What the task requires:
Transcribe every line of the records verbatim.

Data items
——

(** C8: in the adjusted attention mask every instruction position holds
    1 and every text position holds what the text's mask held; so a
    position that the instructions' own mask marks as padding (0) is
    marked as content (1). *)
Theorem adjusted_mask_marks_instructions instr ids mask :
  nrows instr = nrows ids → nrows mask = nrows ids →
  ∃ ids' mask',
    concat_instructions instr ids mask = Ok (ids', mask') ∧
    (∀ i j, (i < nrows instr)%nat → (j < t_cols instr)%nat →
       get mask' i j = Some 1) ∧
    (∀ i j, (i < nrows instr)%nat →
       get mask' i (t_cols instr + j) = get mask i j) ∧
    (∀ own i j, rectangular own → shape own = shape instr →
       get own i j = Some 0 → get mask' i j = Some 1).
Proof.
  intros Hn Hm. eexists _, _.
  split; [by apply concat_instructions_ok|].
  assert (Hrow : ∀ i, (i < nrows instr)%nat →
            ∃ rm, t_rows mask !! i = Some rm ∧
                  zip_with app (t_rows (ones_like instr)) (t_rows mask) !! i
                    = Some (replicate (t_cols instr) 1 ++ rm)).
  { intros i Hi. destruct (row_exists mask i) as [rm Hrm]; [lia|].
    exists rm. split; [done|]. apply zip_app_lookup; [|done].
    unfold ones_like; simpl. by apply lookup_replicate_2. }
  assert (Hone : ∀ i j, (i < nrows instr)%nat → (j < t_cols instr)%nat →
            get (mkTensor (zip_with app (t_rows (ones_like instr)) (t_rows mask))
                          (t_cols instr + t_cols mask)) i j = Some 1).
  { intros i j Hi Hj. destruct (Hrow i Hi) as (rm & _ & Hz).
    unfold get; cbn [t_rows]. rewrite Hz; simpl.
    rewrite lookup_app_l by (by rewrite length_replicate).
    by apply lookup_replicate_2. }
  split; [exact Hone|]. split.
  - intros i j Hi. destruct (Hrow i Hi) as (rm & Hrm & Hz).
    unfold get; cbn [t_rows]. rewrite Hz, Hrm; simpl.
    rewrite lookup_app_r by (rewrite length_replicate; lia).
    rewrite length_replicate. f_equal. lia.
  - intros own i j Hr Hs Hget. injection Hs as Hs1 Hs2.
    destruct (get_in_range _ _ _ _ Hr Hget) as [Hi Hj].
    apply Hone; lia.
Qed.

Lemma adjusted_mask_marks_instructions_witness :
  get (attention_mask (encode char_tokenizer ["ab"; "a"])) 1 1 = Some 0 ∧
  ∃ ids' mask',
    concat_instructions
      (input_ids (encode char_tokenizer ["ab"; "a"]))
      (input_ids (encode char_tokenizer ["xyz"; "x"]))
      (attention_mask (encode char_tokenizer ["xyz"; "x"])) = Ok (ids', mask') ∧
    get mask' 1 1 = Some 1 ∧
    get mask' 1 3 = Some 0.
Proof.
  split; [reflexivity|].
  destruct (adjusted_mask_marks_instructions
              (input_ids (encode char_tokenizer ["ab"; "a"]))
              (input_ids (encode char_tokenizer ["xyz"; "x"]))
              (attention_mask (encode char_tokenizer ["xyz"; "x"]))
              eq_refl eq_refl)
    as (ids' & mask' & Hc & _ & Htext & Hown).
  exists ids', mask'. split; [exact Hc|]. split.
  - apply (Hown (attention_mask (encode char_tokenizer ["ab"; "a"])) 1%nat 1%nat).
    + repeat constructor.
    + reflexivity.
    + reflexivity.
  - exact (Htext 1%nat 1%nat (le_n 2)).
Defined.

——

Task response:
(** C8: in the adjusted attention mask every instruction position holds
    1 and every text position holds what the text's mask held; so a
    position that the instructions' own mask marks as padding (0) is
    marked as content (1). *)
Theorem adjusted_mask_marks_instructions instr ids mask :
  nrows instr = nrows ids → nrows mask = nrows ids →
  ∃ ids' mask',
    concat_instructions instr ids mask = Ok (ids', mask') ∧
    (∀ i j, (i < nrows instr)%nat → (j < t_cols instr)%nat →
       get mask' i j = Some 1) ∧
    (∀ i j, (i < nrows instr)%nat →
       get mask' i (t_cols instr + j) = get mask i j) ∧
    (∀ own i j, rectangular own → shape own = shape instr →
       get own i j = Some 0 → get mask' i j = Some 1).
Proof.
  intros Hn Hm. eexists _, _.
  split; [by apply concat_instructions_ok|].
  assert (Hrow : ∀ i, (i < nrows instr)%nat →
            ∃ rm, t_rows mask !! i = Some rm ∧
                  zip_with app (t_rows (ones_like instr)) (t_rows mask) !! i
                    = Some (replicate (t_cols instr) 1 ++ rm)).
  { intros i Hi. destruct (row_exists mask i) as [rm Hrm]; [lia|].
    exists rm. split; [done|]. apply zip_app_lookup; [|done].
    unfold ones_like; simpl. by apply lookup_replicate_2. }
  assert (Hone : ∀ i j, (i < nrows instr)%nat → (j < t_cols instr)%nat →
            get (mkTensor (zip_with app (t_rows (ones_like instr)) (t_rows mask))
                          (t_cols instr + t_cols mask)) i j = Some 1).
  { intros i j Hi Hj. destruct (Hrow i Hi) as (rm & _ & Hz).
    unfold get; cbn [t_rows]. rewrite Hz; simpl.
    rewrite lookup_app_l by (by rewrite length_replicate).
    by apply lookup_replicate_2. }
  split; [exact Hone|]. split.
  - intros i j Hi. destruct (Hrow i Hi) as (rm & Hrm & Hz).
    unfold get; cbn [t_rows]. rewrite Hz, Hrm; simpl.
    rewrite lookup_app_r by (rewrite length_replicate; lia).
    rewrite length_replicate. f_equal. lia.
  - intros own i j Hr Hs Hget. injection Hs as Hs1 Hs2.
    destruct (get_in_range _ _ _ _ Hr Hget) as [Hi Hj].
    apply Hone; lia.
Qed.

Lemma adjusted_mask_marks_instructions_witness :
  get (attention_mask (encode char_tokenizer ["ab"; "a"])) 1 1 = Some 0 ∧
  ∃ ids' mask',
    concat_instructions
      (input_ids (encode char_tokenizer ["ab"; "a"]))
      (input_ids (encode char_tokenizer ["xyz"; "x"]))
      (attention_mask (encode char_tokenizer ["xyz"; "x"])) = Ok (ids', mask') ∧
    get mask' 1 1 = Some 1 ∧
    get mask' 1 3 = Some 0.
Proof.
  split; [reflexivity|].
  destruct (adjusted_mask_marks_instructions
              (input_ids (encode char_tokenizer ["ab"; "a"]))
              (input_ids (encode char_tokenizer ["xyz"; "x"]))
              (attention_mask (encode char_tokenizer ["xyz"; "x"]))
              eq_refl eq_refl)
    as (ids' & mask' & Hc & _ & Htext & Hown).
  exists ids', mask'. split; [exact Hc|]. split.
  - apply (Hown (attention_mask (encode char_tokenizer ["ab"; "a"])) 1%nat 1%nat).
    + repeat constructor.
    + reflexivity.
    + reflexivity.
  - exact (Htext 1%nat 1%nat (le_n 2)).
Defined.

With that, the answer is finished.